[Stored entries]

○ ○ ○ ○

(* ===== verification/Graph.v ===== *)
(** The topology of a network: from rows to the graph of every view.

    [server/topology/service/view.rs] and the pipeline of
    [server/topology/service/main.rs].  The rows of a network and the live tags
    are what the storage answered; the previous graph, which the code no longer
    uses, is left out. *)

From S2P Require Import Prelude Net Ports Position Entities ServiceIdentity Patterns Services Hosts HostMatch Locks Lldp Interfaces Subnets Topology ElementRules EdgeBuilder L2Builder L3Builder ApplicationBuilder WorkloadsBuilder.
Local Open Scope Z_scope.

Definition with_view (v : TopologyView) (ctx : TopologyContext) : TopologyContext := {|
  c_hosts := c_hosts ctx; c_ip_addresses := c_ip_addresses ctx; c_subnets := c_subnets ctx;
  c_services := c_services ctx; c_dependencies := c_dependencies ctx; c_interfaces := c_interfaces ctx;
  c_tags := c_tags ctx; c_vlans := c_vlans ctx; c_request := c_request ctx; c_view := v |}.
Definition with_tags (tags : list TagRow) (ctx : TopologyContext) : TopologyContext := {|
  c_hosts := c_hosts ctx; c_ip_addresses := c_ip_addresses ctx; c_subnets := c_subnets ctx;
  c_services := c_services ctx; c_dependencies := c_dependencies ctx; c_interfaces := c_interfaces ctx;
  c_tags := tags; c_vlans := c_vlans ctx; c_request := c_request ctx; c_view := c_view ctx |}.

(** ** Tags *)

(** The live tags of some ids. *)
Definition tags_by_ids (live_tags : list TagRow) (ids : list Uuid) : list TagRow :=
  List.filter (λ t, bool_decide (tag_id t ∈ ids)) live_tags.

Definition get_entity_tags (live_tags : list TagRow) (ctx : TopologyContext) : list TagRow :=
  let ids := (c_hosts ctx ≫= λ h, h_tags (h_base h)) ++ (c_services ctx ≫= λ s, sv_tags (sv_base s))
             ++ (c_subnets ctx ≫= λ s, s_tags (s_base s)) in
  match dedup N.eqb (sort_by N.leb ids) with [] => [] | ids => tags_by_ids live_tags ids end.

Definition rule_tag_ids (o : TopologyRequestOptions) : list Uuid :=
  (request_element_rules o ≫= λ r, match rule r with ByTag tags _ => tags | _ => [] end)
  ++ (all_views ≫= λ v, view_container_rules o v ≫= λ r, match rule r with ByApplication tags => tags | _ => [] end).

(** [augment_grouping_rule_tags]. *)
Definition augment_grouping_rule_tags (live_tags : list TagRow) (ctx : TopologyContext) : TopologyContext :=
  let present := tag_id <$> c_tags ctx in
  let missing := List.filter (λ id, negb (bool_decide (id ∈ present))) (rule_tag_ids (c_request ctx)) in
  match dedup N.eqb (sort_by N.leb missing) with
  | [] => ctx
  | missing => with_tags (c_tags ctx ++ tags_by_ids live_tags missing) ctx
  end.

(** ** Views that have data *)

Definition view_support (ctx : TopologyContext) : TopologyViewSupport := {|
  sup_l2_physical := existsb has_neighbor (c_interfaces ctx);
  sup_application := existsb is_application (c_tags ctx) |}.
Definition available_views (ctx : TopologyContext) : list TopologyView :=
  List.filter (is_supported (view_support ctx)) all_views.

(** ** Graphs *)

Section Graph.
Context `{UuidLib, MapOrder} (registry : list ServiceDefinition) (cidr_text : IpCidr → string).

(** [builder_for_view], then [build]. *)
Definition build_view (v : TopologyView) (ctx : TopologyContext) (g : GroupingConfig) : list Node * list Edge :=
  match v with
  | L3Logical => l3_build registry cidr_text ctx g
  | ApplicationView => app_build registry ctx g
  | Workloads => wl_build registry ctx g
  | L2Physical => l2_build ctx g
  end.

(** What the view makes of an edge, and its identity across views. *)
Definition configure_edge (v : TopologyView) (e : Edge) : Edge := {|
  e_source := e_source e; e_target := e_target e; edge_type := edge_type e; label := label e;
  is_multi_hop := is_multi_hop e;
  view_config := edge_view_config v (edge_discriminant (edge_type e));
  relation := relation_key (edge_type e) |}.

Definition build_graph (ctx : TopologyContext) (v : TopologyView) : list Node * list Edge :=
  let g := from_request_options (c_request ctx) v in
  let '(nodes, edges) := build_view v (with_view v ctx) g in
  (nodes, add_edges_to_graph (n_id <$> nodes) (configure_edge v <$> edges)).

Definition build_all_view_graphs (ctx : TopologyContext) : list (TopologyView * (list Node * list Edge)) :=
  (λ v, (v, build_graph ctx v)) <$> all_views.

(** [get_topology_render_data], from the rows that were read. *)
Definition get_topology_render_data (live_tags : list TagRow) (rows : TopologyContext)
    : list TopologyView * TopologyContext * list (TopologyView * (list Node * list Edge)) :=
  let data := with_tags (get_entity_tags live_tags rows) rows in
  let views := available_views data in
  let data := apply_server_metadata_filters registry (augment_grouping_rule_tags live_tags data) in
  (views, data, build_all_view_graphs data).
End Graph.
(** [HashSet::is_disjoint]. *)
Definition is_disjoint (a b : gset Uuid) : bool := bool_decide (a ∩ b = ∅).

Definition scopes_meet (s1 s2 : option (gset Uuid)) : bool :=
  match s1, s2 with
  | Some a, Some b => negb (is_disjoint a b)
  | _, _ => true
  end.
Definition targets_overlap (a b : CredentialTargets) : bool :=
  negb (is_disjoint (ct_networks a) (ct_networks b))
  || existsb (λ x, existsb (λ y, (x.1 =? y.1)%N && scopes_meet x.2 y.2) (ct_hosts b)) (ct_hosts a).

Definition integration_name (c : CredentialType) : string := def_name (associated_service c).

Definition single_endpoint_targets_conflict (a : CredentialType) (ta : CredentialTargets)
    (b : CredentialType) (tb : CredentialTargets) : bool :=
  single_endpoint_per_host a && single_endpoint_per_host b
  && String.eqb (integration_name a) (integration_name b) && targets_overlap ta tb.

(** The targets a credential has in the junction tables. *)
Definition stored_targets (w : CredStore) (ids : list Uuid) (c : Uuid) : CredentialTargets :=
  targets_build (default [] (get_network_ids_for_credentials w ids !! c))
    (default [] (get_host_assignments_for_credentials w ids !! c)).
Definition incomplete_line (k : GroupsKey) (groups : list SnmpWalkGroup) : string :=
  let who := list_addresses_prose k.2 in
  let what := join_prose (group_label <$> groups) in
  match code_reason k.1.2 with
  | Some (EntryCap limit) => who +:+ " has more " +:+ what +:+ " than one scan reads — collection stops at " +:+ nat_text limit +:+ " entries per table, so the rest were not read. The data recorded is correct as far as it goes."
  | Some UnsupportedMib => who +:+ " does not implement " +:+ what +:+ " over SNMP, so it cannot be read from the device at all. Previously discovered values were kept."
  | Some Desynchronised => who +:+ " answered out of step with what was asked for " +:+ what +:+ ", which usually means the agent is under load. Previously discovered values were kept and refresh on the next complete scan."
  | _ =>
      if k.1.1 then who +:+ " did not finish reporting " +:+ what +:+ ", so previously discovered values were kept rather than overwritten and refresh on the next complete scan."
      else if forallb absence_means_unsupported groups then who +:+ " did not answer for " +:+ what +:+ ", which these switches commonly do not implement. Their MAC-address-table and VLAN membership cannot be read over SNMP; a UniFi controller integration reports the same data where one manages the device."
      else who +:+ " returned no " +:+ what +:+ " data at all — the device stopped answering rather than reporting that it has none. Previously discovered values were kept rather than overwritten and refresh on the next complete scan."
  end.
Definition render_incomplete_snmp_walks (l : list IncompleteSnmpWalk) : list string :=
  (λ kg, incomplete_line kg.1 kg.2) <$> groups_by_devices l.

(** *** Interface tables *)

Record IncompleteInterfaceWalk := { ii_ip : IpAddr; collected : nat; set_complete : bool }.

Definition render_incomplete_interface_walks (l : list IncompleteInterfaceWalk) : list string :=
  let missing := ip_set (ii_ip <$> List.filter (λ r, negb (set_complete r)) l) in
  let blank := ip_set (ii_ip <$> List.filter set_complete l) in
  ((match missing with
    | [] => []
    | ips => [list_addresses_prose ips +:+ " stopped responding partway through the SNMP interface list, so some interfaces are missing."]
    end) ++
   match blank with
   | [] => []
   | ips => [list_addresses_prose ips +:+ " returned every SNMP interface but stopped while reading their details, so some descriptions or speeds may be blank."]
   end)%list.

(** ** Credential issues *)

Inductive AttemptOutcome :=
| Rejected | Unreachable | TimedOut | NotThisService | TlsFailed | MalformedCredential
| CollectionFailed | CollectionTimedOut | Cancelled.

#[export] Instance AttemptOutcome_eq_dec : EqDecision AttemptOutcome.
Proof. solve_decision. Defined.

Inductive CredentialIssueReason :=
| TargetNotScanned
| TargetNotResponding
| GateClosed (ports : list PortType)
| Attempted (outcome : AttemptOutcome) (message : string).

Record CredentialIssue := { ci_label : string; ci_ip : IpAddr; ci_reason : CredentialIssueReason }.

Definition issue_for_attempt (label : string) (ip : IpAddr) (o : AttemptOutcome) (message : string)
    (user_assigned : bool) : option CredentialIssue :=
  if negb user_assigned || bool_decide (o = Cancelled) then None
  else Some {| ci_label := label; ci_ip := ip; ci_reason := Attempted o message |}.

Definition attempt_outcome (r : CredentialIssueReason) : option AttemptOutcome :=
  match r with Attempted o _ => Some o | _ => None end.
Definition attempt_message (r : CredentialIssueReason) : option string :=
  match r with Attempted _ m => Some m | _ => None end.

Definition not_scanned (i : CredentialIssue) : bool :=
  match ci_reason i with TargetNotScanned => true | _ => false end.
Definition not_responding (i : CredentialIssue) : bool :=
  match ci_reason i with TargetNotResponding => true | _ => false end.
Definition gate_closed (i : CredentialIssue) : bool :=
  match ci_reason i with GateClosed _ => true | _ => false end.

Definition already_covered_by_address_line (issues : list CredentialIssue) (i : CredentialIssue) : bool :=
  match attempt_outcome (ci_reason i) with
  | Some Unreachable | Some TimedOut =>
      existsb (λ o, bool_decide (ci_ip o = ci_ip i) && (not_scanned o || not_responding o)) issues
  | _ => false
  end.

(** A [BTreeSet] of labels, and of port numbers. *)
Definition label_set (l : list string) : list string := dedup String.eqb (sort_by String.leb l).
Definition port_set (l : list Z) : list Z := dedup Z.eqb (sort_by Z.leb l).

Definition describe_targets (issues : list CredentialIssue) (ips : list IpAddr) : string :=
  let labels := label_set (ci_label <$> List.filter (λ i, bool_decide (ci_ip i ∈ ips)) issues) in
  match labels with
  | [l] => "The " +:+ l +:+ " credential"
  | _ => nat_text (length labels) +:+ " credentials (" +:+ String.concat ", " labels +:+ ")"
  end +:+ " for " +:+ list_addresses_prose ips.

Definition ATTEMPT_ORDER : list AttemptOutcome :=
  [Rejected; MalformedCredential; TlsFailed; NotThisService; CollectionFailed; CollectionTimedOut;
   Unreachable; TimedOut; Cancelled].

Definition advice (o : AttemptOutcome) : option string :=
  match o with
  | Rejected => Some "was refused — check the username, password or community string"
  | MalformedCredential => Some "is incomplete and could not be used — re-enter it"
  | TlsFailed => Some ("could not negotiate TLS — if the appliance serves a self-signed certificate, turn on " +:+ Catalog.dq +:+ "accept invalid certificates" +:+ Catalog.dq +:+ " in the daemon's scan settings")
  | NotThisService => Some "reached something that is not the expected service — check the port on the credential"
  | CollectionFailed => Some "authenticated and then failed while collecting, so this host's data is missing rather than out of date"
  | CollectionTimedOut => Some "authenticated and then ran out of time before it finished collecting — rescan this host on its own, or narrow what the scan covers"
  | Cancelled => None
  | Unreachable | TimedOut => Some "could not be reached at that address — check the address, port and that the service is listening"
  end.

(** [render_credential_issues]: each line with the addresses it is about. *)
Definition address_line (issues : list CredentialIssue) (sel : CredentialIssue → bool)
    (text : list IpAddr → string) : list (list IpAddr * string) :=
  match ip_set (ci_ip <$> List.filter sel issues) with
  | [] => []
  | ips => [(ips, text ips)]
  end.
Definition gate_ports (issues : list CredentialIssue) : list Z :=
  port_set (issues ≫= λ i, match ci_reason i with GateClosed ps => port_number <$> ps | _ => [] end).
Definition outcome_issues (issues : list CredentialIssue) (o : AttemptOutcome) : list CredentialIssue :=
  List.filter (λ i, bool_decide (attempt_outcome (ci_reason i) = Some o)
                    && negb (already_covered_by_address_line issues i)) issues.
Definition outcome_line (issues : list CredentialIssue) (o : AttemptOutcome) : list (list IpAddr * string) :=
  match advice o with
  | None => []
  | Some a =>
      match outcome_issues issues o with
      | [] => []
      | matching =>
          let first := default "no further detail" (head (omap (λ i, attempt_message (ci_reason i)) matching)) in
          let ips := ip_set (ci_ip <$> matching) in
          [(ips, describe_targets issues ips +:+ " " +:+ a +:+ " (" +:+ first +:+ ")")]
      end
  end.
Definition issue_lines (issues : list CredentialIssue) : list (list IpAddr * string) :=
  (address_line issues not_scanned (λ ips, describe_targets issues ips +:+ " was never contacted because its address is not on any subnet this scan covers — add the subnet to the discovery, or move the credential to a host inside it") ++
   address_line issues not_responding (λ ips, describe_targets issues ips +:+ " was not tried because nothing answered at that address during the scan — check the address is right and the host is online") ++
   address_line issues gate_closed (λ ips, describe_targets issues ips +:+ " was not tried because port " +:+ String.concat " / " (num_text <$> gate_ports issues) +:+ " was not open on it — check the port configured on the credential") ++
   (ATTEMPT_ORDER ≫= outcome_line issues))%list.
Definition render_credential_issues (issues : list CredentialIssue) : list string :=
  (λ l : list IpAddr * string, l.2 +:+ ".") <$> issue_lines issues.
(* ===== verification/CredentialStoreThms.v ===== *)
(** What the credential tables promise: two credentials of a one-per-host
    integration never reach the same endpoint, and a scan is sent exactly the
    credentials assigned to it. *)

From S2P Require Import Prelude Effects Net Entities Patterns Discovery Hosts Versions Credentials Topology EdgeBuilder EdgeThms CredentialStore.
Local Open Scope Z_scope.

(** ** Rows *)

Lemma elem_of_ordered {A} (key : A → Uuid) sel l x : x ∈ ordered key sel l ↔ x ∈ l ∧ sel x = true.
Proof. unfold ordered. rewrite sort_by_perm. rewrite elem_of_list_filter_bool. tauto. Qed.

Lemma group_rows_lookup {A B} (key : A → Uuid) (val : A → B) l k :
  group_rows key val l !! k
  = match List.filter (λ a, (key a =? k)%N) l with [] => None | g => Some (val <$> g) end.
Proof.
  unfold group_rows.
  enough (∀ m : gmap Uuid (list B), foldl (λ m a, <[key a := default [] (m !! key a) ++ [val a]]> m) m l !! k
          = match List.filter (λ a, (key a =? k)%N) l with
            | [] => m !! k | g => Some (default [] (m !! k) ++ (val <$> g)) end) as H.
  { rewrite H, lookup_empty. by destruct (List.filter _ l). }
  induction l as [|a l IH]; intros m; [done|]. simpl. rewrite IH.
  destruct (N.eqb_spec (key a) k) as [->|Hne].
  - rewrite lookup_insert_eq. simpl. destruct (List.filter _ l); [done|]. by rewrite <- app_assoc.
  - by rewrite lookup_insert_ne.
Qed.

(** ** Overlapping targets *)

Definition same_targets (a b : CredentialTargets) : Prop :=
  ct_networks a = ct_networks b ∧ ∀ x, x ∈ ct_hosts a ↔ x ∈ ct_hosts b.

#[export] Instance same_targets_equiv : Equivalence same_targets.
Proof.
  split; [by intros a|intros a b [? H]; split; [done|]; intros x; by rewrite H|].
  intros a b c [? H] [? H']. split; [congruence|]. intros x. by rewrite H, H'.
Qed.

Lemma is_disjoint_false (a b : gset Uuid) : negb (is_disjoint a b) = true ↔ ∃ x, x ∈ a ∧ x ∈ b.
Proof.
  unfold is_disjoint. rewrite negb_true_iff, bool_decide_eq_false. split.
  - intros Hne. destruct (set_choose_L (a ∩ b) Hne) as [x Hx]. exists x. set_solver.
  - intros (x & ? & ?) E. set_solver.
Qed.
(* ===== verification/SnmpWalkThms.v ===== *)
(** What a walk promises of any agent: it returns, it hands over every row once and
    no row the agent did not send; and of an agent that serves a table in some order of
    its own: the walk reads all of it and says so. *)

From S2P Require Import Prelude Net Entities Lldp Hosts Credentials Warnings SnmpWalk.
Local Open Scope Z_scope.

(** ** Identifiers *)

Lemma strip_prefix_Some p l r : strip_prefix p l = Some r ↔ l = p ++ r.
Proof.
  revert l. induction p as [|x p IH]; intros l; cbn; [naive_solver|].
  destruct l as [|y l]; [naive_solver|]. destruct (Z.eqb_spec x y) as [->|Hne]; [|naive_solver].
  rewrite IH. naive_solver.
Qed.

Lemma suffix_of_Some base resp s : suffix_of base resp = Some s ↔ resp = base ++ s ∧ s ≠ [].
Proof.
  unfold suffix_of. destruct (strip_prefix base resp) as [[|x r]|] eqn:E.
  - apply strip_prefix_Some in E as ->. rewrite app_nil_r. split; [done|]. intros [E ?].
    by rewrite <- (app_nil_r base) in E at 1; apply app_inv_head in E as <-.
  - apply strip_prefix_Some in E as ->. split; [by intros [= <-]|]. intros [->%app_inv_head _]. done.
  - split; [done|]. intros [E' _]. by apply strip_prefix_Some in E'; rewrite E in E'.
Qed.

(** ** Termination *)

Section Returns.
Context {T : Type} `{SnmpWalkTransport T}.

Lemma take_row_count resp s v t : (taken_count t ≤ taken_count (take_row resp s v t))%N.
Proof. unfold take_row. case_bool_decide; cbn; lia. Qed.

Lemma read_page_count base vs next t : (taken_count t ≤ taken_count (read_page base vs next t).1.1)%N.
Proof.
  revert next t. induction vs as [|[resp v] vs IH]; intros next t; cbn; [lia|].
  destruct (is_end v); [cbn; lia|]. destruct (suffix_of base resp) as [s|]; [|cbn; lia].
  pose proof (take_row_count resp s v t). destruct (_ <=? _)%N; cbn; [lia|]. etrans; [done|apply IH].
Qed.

○ ○ ○ ○

Description of the task
Print the lines above from the one with "Definition targets_overlap (a" through the one with "Definition integration_name (c", both included, exactly as written and nothing more.

Response to this exercise
Definition targets_overlap (a b : CredentialTargets) : bool :=
  negb (is_disjoint (ct_networks a) (ct_networks b))
  || existsb (λ x, existsb (λ y, (x.1 =? y.1)%N && scopes_meet x.2 y.2) (ct_hosts b)) (ct_hosts a).

Definition integration_name (c : CredentialType) : string := def_name (associated_service c).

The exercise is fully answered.